In No.2 of the Petrograd journal Voyennoye Obozrenie (Military Review), it is said, in the correspondence from Moscow:
‘In December a conference was held in Moscow of the Communist cells in military-educational institutions. At this conference Comrade Petrovsky made a detailed speech dealing with the international situation and the tasks of the military-educational institutions resulting from it. Later on at the conference, Comrade Trotsky raised the question of the admission of non-Party workers to higher educational institutions (this year, the intake of the Military Academies consisted exclusively of Communists). Comrade Trotsky finds that, in view of the large number of commanders who do not belong to the Russian Communist Party, it would be proper to allow the abler of the non-Party men to enter the Academies. A lively debate took place on this question, but no final decision on it was reached.’

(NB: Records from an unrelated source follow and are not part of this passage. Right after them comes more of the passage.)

Lemma insert_at_leaf_ok s p v k0 b0 k b : cache_ok s -> tree_in s p v [(k0, b0)] -> p `prefix_of` key_nibbles k ->
  exists s' node, insert_at_leaf_node (node_key_of v p) (leaf_node_new k0 b0) ver (iter_at k (length p)) b s =
    (s', Ok (node_key_of ver p, node)) /\ inserted s s' p (put_entry k b [(k0, b0)]) node.
Proof.
  intros Hok Ht Hp. inversion Ht as [? ? ? ? _ Hg Hp0 Hv|? ? ? ? ? ? ? ? Hl]; subst; [|cbn in Hl; lia].
  destruct (prefix_key_nibbles p k Hp) as [Hpn Hpl].
  destruct (delete_ok s p v true Hok (conj Hpn Hpl) Hg) as (s1 & Edel & Hat & Hnone).
  assert (Hok1 : cache_ok s1) by apply Hat.
  assert (Hvac : vacant s1 p).
  { apply vacant_leaf; [|done]. intros i Hi. eapply vacant_frame; [by apply Hv|]. intros q Hq. apply Hat; [apply Hq|]. intros ->. by apply below_self in Hq. }
  assert (Hch1 : changed p s s1) by (by apply changed_at_below).
  rewrite (leaf_walk s s1 p v k0 b0 k b Hp Hp0 Edel).
  destruct (fork_point p k k0 Hp Hp0) as (Hmc & Hcp & Heq & _ & Hdiff). set (c := common_prefix_len _ _) in *.
  destruct (decide (k = k0)) as [<-|Hne].
  - destruct (create_leaf_ok s1 p k b (length p + c) Hok1 Hp Hvac Hmc) as (s' & E & Hins). exists s', (node_new_leaf k b).
    split; [done|]. assert (Ees : put_entry k b [(k, b0)] = [(k, b)]) by (unfold put_entry; cbn; by rewrite bool_decide_eq_true_2).
    rewrite Ees. by eapply inserted_trans.
  - destruct (Hdiff Hne) as [Hlt Hxy].
    assert (Hcpk : take (length p + c) (key_nibbles k) `prefix_of` key_nibbles k) by apply prefix_take.
    assert (Hcp0 : take (length p + c) (key_nibbles k) `prefix_of` key_nibbles k0) by (rewrite Heq; apply prefix_take).
    assert (Hcpl : length (take (length p + c) (key_nibbles k)) = (length p + c)%nat) by (rewrite length_take, key_nibbles_length; lia).
    assert (Ees : put_entry k b [(k0, b0)] = [(k, b); (k0, b0)]) by (unfold put_entry; cbn; by rewrite bool_decide_eq_false_2).
    rewrite Ees. rewrite <- Hcpl in Hlt, Hxy. rewrite Hcp in *. set (tl := take c (drop (length p) (key_nibbles k))) in *.
    assert (Htl : c = length tl) by (rewrite length_app in Hcpl; lia).
    destruct (fork_code_ok s1 p tl k0 b0 k b Hok1 Hvac Hpn Hlt Hcp0 Hcpk Hxy) as (s' & node & E & Hins).
    exists s', node. rewrite Htl at 1. split; [exact E|]. by eapply inserted_trans.
Qed.

(** *** Insertion at an internal node *)

Lemma put_child n ch es k b : children_of n ch es ->
  let x := key_nibble n k in let es' := put_entry k b es in
  children_of n (<[x := mkChild (shash (S n) (put_entry k b (sub n x es))) ver (is_single (put_entry k b (sub n x es)))]> ch) es' /\
  (forall i, sub n i es' = if x =? i then put_entry k b (sub n x es) else sub n i es).
Proof.
  intros [Hwf Hch] x es'.
  assert (Hsub : forall i, sub n i es' = if x =? i then put_entry k b (sub n x es) else sub n i es).
  { intros i. unfold es'. rewrite sub_put_entry. fold x. by destruct (Z.eqb_spec x i) as [<-|]. }
  split; [|done]. split.
  - intros i c [[<- _]|[_ Hc]]%lookup_insert_Some; [apply key_nibble_nibble|by eapply Hwf].
  - intros i Hi. rewrite Hsub. destruct (Z.eqb_spec x i) as [<-|Hne].
    + by rewrite lookup_insert_eq.
    + rewrite lookup_insert_ne by done. by apply Hch.
Qed.

(** The new child, from the old one or from none. *)
Definition child_code (rec : NodeKey -> Z -> NibbleIterator -> AccountStateBlob -> M TreeCache string (NodeKey * Node))
    (v : Z) (p : list Z) (ch : gmap Z Child) (k : HashValue) (b : AccountStateBlob) : M TreeCache string (NodeKey * Node) :=
  let x := key_nibble (length p) k in
  match ch !! x with
  | Some child =>
    let* child_node_key := m_lift (gen_child_node_key (node_key_of v p) (child_version child) x) in
    rec child_node_key ver (iter_at k (S (length p))) b
  | None =>
    let* new_child_node_key := m_lift (gen_child_node_key (node_key_of v p) ver x) in
    create_leaf_node new_child_node_key (iter_at k (S (length p))) b
  end.

Definition insert_spec (rec : NodeKey -> Z -> NibbleIterator -> AccountStateBlob -> M TreeCache string (NodeKey * Node))
    (n : nat) : Prop :=
  forall s p v es k b, cache_ok s -> tree_in s p v es -> p `prefix_of` key_nibbles k -> (n <= length p)%nat ->
  exists s' node, rec (node_key_of v p) ver (iter_at k (length p)) b s = (s', Ok (node_key_of ver p, node)) /\
    inserted s s' p (put_entry k b es) node.

Lemma gen_child_of v p w i : (length p < ROOT_NIBBLE_HEIGHT)%nat ->
  gen_child_node_key (node_key_of v p) w i = Ok (node_key_of w (p ++ [i])).
Proof. intros Hl. unfold gen_child_node_key. cbn [nk_nibble_path node_key_of]. by rewrite push_of by lia. Qed.

Lemma child_code_ok rec s p v ch es k b : insert_spec rec (S (length p)) -> cache_ok s -> p `prefix_of` key_nibbles k ->
  (length p < ROOT_NIBBLE_HEIGHT)%nat -> children_of (length p) ch es ->
  (forall i, is_nibble i -> ch !! i = None -> vacant s (p ++ [i])) ->
  (forall i c, ch !! i = Some c -> tree_in s (p ++ [i]) (child_version c) (sub (length p) i es)) ->
  let x := key_nibble (length p) k in
  exists s' node, child_code rec v p ch k b s = (s', Ok (node_key_of ver (p ++ [x]), node)) /\
    inserted s s' (p ++ [x]) (put_entry k b (sub (length p) x es)) node.
Proof.
  intros Hrec Hok Hp Hl [Hwf Hch] Hv Hc x. pose proof (prefix_next p k Hp Hl) as Hpx. fold x in Hpx.
  pose proof (key_nibble_nibble k (length p)) as Hx. fold x in Hx. unfold child_code. fold x. cbv zeta.
  specialize (Hch x Hx). destruct (ch !! x) as [c|] eqn:Ec.
  - rewrite (m_bind_lift _ _ _ _ (gen_child_of v p _ x Hl)).
    destruct (Hrec s (p ++ [x]) (child_version c) (sub (length p) x es) k b Hok (Hc x c Ec) Hpx) as (s' & node & E & Hins).
    { rewrite length_app. cbn. lia. }
    rewrite length_app, Nat.add_1_r in E. cbn [length] in E. eauto.
  - rewrite (m_bind_lift _ _ _ _ (gen_child_of v p _ x Hl)), Hch.
    destruct (create_leaf_ok s (p ++ [x]) k b (S (length p)) Hok Hpx (Hv x Hx Ec)) as (s' & E & Hins); [lia|].
    unfold put_entry. cbn [List.filter]. eauto.
Qed.

Lemma insert_at_internal_ok rec s p v ch es k b : insert_spec rec (S (length p)) -> cache_ok s ->
  tree_in s p v es -> cache_get_node s (node_key_of v p) = Ok (Internal (mkInternalNode ch)) -> p `prefix_of` key_nibbles k ->
  exists s' node, insert_at_internal_node rec (node_key_of v p) (mkInternalNode ch) ver (iter_at k (length p)) b s =
    (s', Ok (node_key_of ver p, node)) /\ inserted s s' p (put_entry k b es) node.
Proof.
  intros Hrec Hok Ht Hget Hp. inversion Ht as [? ? ? ? Hget' ?|? ? ch' ? Hget' Hg Hpn Hl Hes Hnd Hk Hch Hv Hc]; subst.
  { rewrite Hget in Hget'. done. }
  rewrite Hget in Hget'. injection Hget' as <-. set (x := key_nibble (length p) k).
  destruct (delete_ok s p v false Hok) as (s1 & Edel & Hat & Hnone); [by split; [|lia]|done|].
  assert (Hag1 : forall i q, below (p ++ [i]) q -> agree_at s s1 q).
  { intros i q Hq. apply Hat; [apply Hq|]. intros ->. by apply below_self in Hq. }
  assert (Hv1 : forall i, is_nibble i -> ch !! i = None -> vacant s1 (p ++ [i])).
  { intros i Hi Hci. eapply vacant_frame; [by apply Hv|apply Hag1]. }
  assert (Hc1 : forall i c, ch !! i = Some c -> tree_in s1 (p ++ [i]) (child_version c) (sub (length p) i es)).
  { intros i c Hci. eapply tree_frame; [by apply Hc|apply Hat|apply Hag1]. }
  destruct (child_code_ok rec s1 p v ch es k b Hrec (at_ok _ _ _ Hat) Hp Hl Hch Hv1 Hc1) as (s2 & node & E2 & I2). fold x in E2, I2.
  destruct (inserted_hash _ _ _ _ _ I2) as [Hh Hlf]. rewrite length_app, Nat.add_1_r in Hh. cbn [length] in Hh.
  destruct (put_child (length p) ch es k b Hch) as [Hch' Hsub']. fold x in Hch', Hsub'.
  assert (Hag2 : forall q, Forall is_nibble q -> ~ below (p ++ [x]) q -> agree_at s1 s2 q) by (apply (ins_changed _ _ _ _ _ I2)).
  set (child := mkChild (shash (S (length p)) (put_entry k b (sub (length p) x es))) ver (is_single (put_entry k b (sub (length p) x es)))) in *.
  destruct (put_internal_ok s2 p (<[x := child]> ch) (put_entry k b es)) as (s3 & Hnew & E3 & I3); try done.
  - apply I2.
  - destruct (Hag2 p Hpn (below_self p x) ver) as [-> _]. done.
  - pose proof (put_entry_length k b es Hnd). lia.
  - by apply put_entry_nodup.
  - intros k' b' [[= -> ->]|[_ Hin]]%put_entry_elem; [done|by eapply Hk].
  - intros i Hi [Hci Hix]%lookup_insert_None. eapply vacant_frame; [by apply Hv1|]. intros q Hq. apply Hag2; [apply Hq|].
    by eapply below_other.
  - intros i c [[<- <-]|[Hix Hci]]%lookup_insert_Some; rewrite Hsub'.
    + rewrite Z.eqb_refl. apply I2.
    + rewrite (proj2 (Z.eqb_neq x i)) by done. eapply tree_frame; [by apply Hc1|apply I2|]. intros q Hq. apply Hag2; [apply Hq|].
      by eapply below_other.
  - exists s3, (Internal (mkInternalNode (<[x := child]> ch))). split.
    + unfold insert_at_internal_node. rewrite (m_bind_run _ _ _ _ _ Edel), (m_bind_lift _ _ _ _ (iter_next k (length p) Hl)).
      cbn [fst snd expect]. rewrite (m_bind_lift _ _ _ x) by done. cbv zeta. unfold internal_node_child. cbn [children].
      change (m_bind (child_code rec v p ch k b) ?f s1) with (m_bind (child_code rec v p ch k b) f s1).
      rewrite (m_bind_run (child_code rec v p ch k b) _ _ _ _ E2). cbn [fst snd].
      rewrite (m_bind_lift _ _ _ _ Hh), Hlf. fold child. rewrite (m_bind_lift _ _ _ _ Hnew).
      change (set_version (node_key_of v p) ver) with (node_key_of ver p). by rewrite (m_bind_run _ _ _ _ _ E3).
    + eapply inserted_trans; [|done]. eapply changed_trans; [by apply changed_at_below|eapply changed_up, I2].
Qed.

Lemma insert_at_ok fuel : forall n, (ROOT_NIBBLE_HEIGHT < n + fuel)%nat -> insert_spec (insert_at fuel) n.
Proof.
  induction fuel as [|fuel IH]; intros n Hn s p v es k b Hok Ht Hp Hlen; destruct (prefix_key_nibbles p k Hp) as [_ Hpl]; [lia|].
  cbn [insert_at]. assert (Hnode : exists node, cache_get_node s (node_key_of v p) = Ok node) by (apply tree_node in Ht as (nd & ? & _); eauto).
  destruct Hnode as [node Hget]. unfold m_bind at 1, m_reads at 1. rewrite Hget.
  inversion Ht as [? ? k0 b0 Hget'|? ? ch ? Hget' ? ? Hl]; subst; rewrite Hget in Hget'; injection Hget' as ->.
  - by apply insert_at_leaf_ok.
  - apply insert_at_internal_ok; [|done..]. apply IH. lia.
Qed.

(** *** Insertion at the root *)

Notation root_tree_in s := (root_tree (cache_get_node s) (good s) (vacant s)).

These lines give a completely false account of the matter. I did not and could not have put it to a conference of Communist cells to decide the question whether or not to allow non-Party persons to enter the Military Academies. I merely explained to the conference that the Revolutionary War Council of the Republic opens wide the doors of all the Military Academies to commanders who are able, industrious and conscientious, both Party members and non-Party men. The writer’s statement that ‘no final decision was reached on this question’ shows merely that he does not know how such questions are, in fact decided: not at conferences of Communist cells, but by the appropriate organs of the state – in this case, by the Revolutionary War Council of the Republic.
The doors of the Military Academies are open to every military worker who is conscientious and devoted to the Red Army. To the Communist Party the idea of demanding a monopoly for its members where the Military Academies are concerned is utterly alien.